Changes intended to reflect ‘common sense and common decency’



Defense Secretary Robert Gates (left) and Chairman of the Joint Chiefs of Staff Adm. Michael Mullen are changing how the Pentagon will implement "Don't Ask, Don't Tell." (DC Agenda photo by Chris Johnson)

Defense Secretary Robert Gates announced Thursday that the Pentagon is changing how it will implement “Don’t Ask, Don’t Tell,” including limiting third-party outings and raising the rank of the officers handling inquiries.

Joined by Chairman of the Joint Chiefs of Staff Adm. Michael Mullen, Gates unveiled the changes to enforcing the ban on gays serving openly during a Pentagon press conference.

“I believe these changes represent an important improvement in the way the current law is put into practice, above all, by providing a greater measure of common sense and common decency to a process for handling what are difficult and complex issues for all involved,” Gates said.

Gates said Mullen, Vice Chairman of the Joint Chiefs of Staff Gen. James Cartwright and the service chiefs are unanimous in their support for these new regulations.

While unveiling the changes, Gates said in response to a DC Agenda question that he doesn’t recommend legislative action to repeal the “Don’t Ask, Don’t Tell” law until the Pentagon working group completes its review of the law.

Gates established the working group in February to examine the implications of repealing the 1993 ban on open service. The group’s study is set for completion by Dec. 1.

“I do not recommend a change in the law before we have completed our study,” he said. “There is a great deal we don’t know about this in terms of the views of our service members and trying to get the views of our families.”

Gates said the working group also is necessary to examine changing regulations for benefits and look at other implementation issues.

“I think we need to do this thoroughly and professionally,” he said. “I think we need to do this right, if you will, and I think doing it hastily is very risky and I think does not address some of the concerns that have been expressed by the chiefs of staff of the services and a number of the questions that have been raised associated with this.”

Mullen, who testified in favor of open service for gays, lesbians and bisexuals last month, said he would “echo” Gates’s remarks with regard to legislative action on “Don’t Ask, Don’t Tell” before the working group completes its study.

“It’s very important for us to go through this process — and doing it with haste could easily generate a very bad outcome,” he said. “So understanding where we are — having that information from those it will affect most — is a very important part of this process.”

Asked whether the White House shares this view on the timing of repeal, Gates replied, “You would have to ask them, but I would tell you that my impression is the president is very comfortable with the process that we’ve laid out, and certainly with the changes that I have announced today.”

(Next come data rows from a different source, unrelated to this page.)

(** * Niya front end: multi-message reply orchestration

    A shallow embedding of the chat client's reply pipeline:

    - [JS]: the JavaScript values and string primitives the code relies on;
    - [chatApi]: the Backend Gateway of [lib/api] (response normalisation of
      [sendMessage], the demo branch of [sendMessageMulti], the streaming
      reader of [sendMessageStream]);
    - [App]: the Chat Session Controller of the [WhatsAppChat] component
      ([displayMessageWithTyping], [sendMessageWithMultiResponse],
      [sendMessageFallback], [sendMessage]) as scripts of effects and
      suspension points;
    - [EventLoop]: a timer queue that runs several turns of the controller
      against one shared component state;
    - [Props] and [Scenario]: the predicates of the statements and the
      concrete sessions they are tried on. *)

From Stdlib Require Import ZArith QArith Qround Lia Lqa Ascii String.
From stdpp Require Import gmap strings list pretty.

Set Warnings "-register-all".
#[local] Open Scope Z_scope.

(* ===================================================================== *)
(** ** JavaScript values and string primitives *)
(* ===================================================================== *)

Module JS.

(** What [response.json()] can produce, plus [undefined] for absent
    properties.  Numbers are kept as integers: the code only tests them for
    truthiness or hands them on. *)
Inductive jsval :=
| JUndefined
| JNull
| JBool (b : bool)
| JNum (n : Z)
| JStr (s : string)
| JArr (l : list jsval)
| JObj (o : gmap string jsval).

(** ToBoolean. *)
Definition truthy (v : jsval) : bool :=
  match v with
  | JUndefined | JNull => false
  | JBool b => b
  | JNum n => negb (n =? 0)
  | JStr EmptyString => false
  | JStr (String _ _) => true
  | JArr _ | JObj _ => true
  end.

(** [a || b] on values (the right operand is pure wherever it is used). *)
Definition or_else (a b : jsval) : jsval := if truthy a then a else b.

(** Number of UTF-16 code units a UTF-8 byte contributes: [String.length]
    in JavaScript counts code units, Rocq strings hold bytes. *)
Definition utf16_units (c : ascii) : nat :=
  let n := N_of_ascii c in
  if (n <? 128)%N then 1%nat          (* ASCII *)
  else if (n <? 192)%N then 0%nat     (* continuation byte *)
  else if (n <? 240)%N then 1%nat     (* lead byte of a 2- or 3-byte sequence *)
  else 2%nat.                         (* lead byte of a 4-byte sequence *)

Fixpoint js_length (s : string) : nat :=
  match s with
  | EmptyString => 0%nat
  | String c r => (utf16_units c + js_length r)%nat
  end.

(** [v.k] for a property name [k] that is not an array index.  [None] is the
    TypeError raised when [v] is [undefined] or [null]. *)
Definition prop (v : jsval) (k : string) : option jsval :=
  match v with
  | JUndefined | JNull => None
  | JObj o => Some (default JUndefined (o !! k))
  | JArr l => Some (if String.eqb k "length" then JNum (Z.of_nat (length l)) else JUndefined)
  | JStr s => Some (if String.eqb k "length" then JNum (Z.of_nat (js_length s)) else JUndefined)
  | JBool _ | JNum _ => Some JUndefined
  end.

(** [v?.k]. *)
Definition opt_prop (v : jsval) (k : string) : jsval :=
  default JUndefined (prop v k).

(** [s.startsWith(p)]. *)
Fixpoint startsWith (p s : string) : bool :=
  match p, s with
  | EmptyString, _ => true
  | String a p', String b s' => Ascii.eqb a b && startsWith p' s'
  | String _ _, EmptyString => false
  end.

(** [s.slice(n)] for an ASCII prefix of [n] characters. *)
Fixpoint slice (n : nat) (s : string) : string :=
  match n, s with
  | O, _ => s
  | S n', String _ s' => slice n' s'
  | S _, EmptyString => EmptyString
  end.

(** [s.split('\n')]. *)
Fixpoint split_lines_aux (cur : string) (s : string) : list string :=
  match s with
  | EmptyString => [String.rev cur]
  | String c r =>
      if Ascii.eqb c "010"%char then String.rev cur :: split_lines_aux EmptyString r
      else split_lines_aux (String c cur) r
  end.

Definition split_lines (s : string) : list string := split_lines_aux EmptyString s.

(** One white-space code point at the head of a UTF-8 string, if any:
    WhiteSpace and LineTerminator of ECMAScript (TAB, LF, VT, FF, CR, SP,
    NBSP, U+1680, U+2000..U+200A, U+2028, U+2029, U+202F, U+205F, U+3000,
    U+FEFF).  Returns the rest of the string. *)
Definition strip_space (s : string) : option string :=
  match s with
  | String c r =>
      let n := N_of_ascii c in
      if ((9 <=? n) && (n <=? 13) || (n =? 32))%N then Some r
      else match r with
      | String c1 r1 =>
          let n1 := N_of_ascii c1 in
          if ((n =? 194) && (n1 =? 160))%N then Some r1
          else match r1 with
          | String c2 r2 =>
              let n2 := N_of_ascii c2 in
              if ((n =? 225) && (n1 =? 154) && (n2 =? 128))%N then Some r2
              else if ((n =? 226) && (n1 =? 128)
                       && ((128 <=? n2) && (n2 <=? 138) || (n2 =? 168) || (n2 =? 169) || (n2 =? 175)))%N
                   then Some r2
              else if ((n =? 226) && (n1 =? 129) && (n2 =? 159))%N then Some r2
              else if ((n =? 227) && (n1 =? 128) && (n2 =? 128))%N then Some r2
              else if ((n =? 239) && (n1 =? 187) && (n2 =? 191))%N then Some r2
              else None
          | EmptyString => None
          end
      | EmptyString => None
      end
  | EmptyString => None
  end.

A senior defense official, who spoke on the condition of anonymity, later clarified for DC Agenda that the Pentagon isn’t taking a position on legislation related to “Don’t Ask, Don’t Tell” before the working group’s review is complete.

“It’s been very consistent out of here that the issue is not whether, it is how,” said the official. “In doing this, because this is the military, they wanted to do this in a way that is professionally thorough. So they are not going to be taking any position on any legislation at all. They’re not going to be supporting any legislation; they’re just not taking any position on legislation.”

The official said that Gates’ remarks during the press conference were consistent with his congressional testimony and other statements.

“This is not taking sides,” said the official. “There is no position on legislation. The position is follow through with this process, and he basically stated that they’d like to see this process be done to inform legislation.”

In a statement, Human Rights Campaign President Joe Solmonese said Congress should undertake repeal of “Don’t Ask, Don’t Tell” as the Pentagon continues work on its study.

“Two branches of government can and should work concurrently toward repeal,” he said. “There is no reason for Congress to wait for the details on implementation when Secretary Gates and the president have made it clear that this law should be repealed.”

Also during the press conference, Gates noted that the goal of the working group’s study on “Don’t Ask, Don’t Tell” is to determine how to implement repeal.

“The study is about how you implement it — if the law changes, how we deal with it,” Gates said. “This study is not about should we do it; this study is about how we do it.”

Gates added the working group will take into consideration the feelings of service members and their families.

“We need to identify where [there] might be problems and issues — or just issues to be addressed — whether it’s a change in regulations or benefits or something like that, so then when the time comes we have some idea of what we have to do in order to carry forward with the change,” Gates said.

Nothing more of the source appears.